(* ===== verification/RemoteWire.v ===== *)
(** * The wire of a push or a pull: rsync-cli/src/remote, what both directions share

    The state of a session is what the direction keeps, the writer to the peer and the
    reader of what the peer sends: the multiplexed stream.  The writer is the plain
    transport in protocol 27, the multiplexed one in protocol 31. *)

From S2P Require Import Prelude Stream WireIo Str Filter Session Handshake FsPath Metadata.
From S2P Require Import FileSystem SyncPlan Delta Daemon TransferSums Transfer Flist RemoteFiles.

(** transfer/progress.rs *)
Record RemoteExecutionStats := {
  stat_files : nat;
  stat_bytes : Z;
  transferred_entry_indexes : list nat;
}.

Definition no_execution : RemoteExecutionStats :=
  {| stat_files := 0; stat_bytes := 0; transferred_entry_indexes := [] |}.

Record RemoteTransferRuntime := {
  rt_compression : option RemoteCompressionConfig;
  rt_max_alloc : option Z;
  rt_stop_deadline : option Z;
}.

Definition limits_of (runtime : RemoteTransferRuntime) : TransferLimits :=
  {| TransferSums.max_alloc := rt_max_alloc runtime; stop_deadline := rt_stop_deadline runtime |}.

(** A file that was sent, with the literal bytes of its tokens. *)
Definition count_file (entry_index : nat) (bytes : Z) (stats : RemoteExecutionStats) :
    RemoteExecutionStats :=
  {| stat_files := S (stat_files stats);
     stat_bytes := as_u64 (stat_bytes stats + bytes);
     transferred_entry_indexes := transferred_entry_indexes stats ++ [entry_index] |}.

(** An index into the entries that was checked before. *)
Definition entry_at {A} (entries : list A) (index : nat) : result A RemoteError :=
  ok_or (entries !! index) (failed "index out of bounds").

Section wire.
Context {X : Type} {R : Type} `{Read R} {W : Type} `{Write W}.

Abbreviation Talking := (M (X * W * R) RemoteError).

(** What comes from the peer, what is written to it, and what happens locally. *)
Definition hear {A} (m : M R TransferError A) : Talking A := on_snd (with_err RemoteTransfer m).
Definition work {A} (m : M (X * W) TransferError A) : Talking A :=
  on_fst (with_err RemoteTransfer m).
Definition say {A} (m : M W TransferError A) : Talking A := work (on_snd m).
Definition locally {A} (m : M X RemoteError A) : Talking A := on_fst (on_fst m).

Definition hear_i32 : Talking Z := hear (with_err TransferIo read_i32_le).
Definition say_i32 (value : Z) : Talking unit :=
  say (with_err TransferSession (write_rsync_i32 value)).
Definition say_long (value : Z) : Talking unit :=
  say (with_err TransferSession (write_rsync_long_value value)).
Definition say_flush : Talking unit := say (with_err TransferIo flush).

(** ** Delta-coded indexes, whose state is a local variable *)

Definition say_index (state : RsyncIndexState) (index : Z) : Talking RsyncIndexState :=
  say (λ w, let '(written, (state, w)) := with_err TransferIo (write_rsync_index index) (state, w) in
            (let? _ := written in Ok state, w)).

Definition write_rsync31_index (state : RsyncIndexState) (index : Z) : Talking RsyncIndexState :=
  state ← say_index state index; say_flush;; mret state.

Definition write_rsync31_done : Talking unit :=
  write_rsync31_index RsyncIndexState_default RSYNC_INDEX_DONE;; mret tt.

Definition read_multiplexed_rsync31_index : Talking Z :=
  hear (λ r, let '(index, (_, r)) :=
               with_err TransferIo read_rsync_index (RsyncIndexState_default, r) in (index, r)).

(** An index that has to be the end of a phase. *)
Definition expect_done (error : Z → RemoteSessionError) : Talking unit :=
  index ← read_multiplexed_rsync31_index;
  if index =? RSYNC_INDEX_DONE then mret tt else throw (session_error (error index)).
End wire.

- - -

Task
Copy the line containing "Definition write_rsync31_done : Talking" exactly. Then copy every line after it through the end of the listing, and nothing more.

Output
Definition write_rsync31_done : Talking unit :=
  write_rsync31_index RsyncIndexState_default RSYNC_INDEX_DONE;; mret tt.

Definition read_multiplexed_rsync31_index : Talking Z :=
  hear (λ r, let '(index, (_, r)) :=
               with_err TransferIo read_rsync_index (RsyncIndexState_default, r) in (index, r)).

(** An index that has to be the end of a phase. *)
Definition expect_done (error : Z → RemoteSessionError) : Talking unit :=
  index ← read_multiplexed_rsync31_index;
  if index =? RSYNC_INDEX_DONE then mret tt else throw (session_error (error index)).
End wire.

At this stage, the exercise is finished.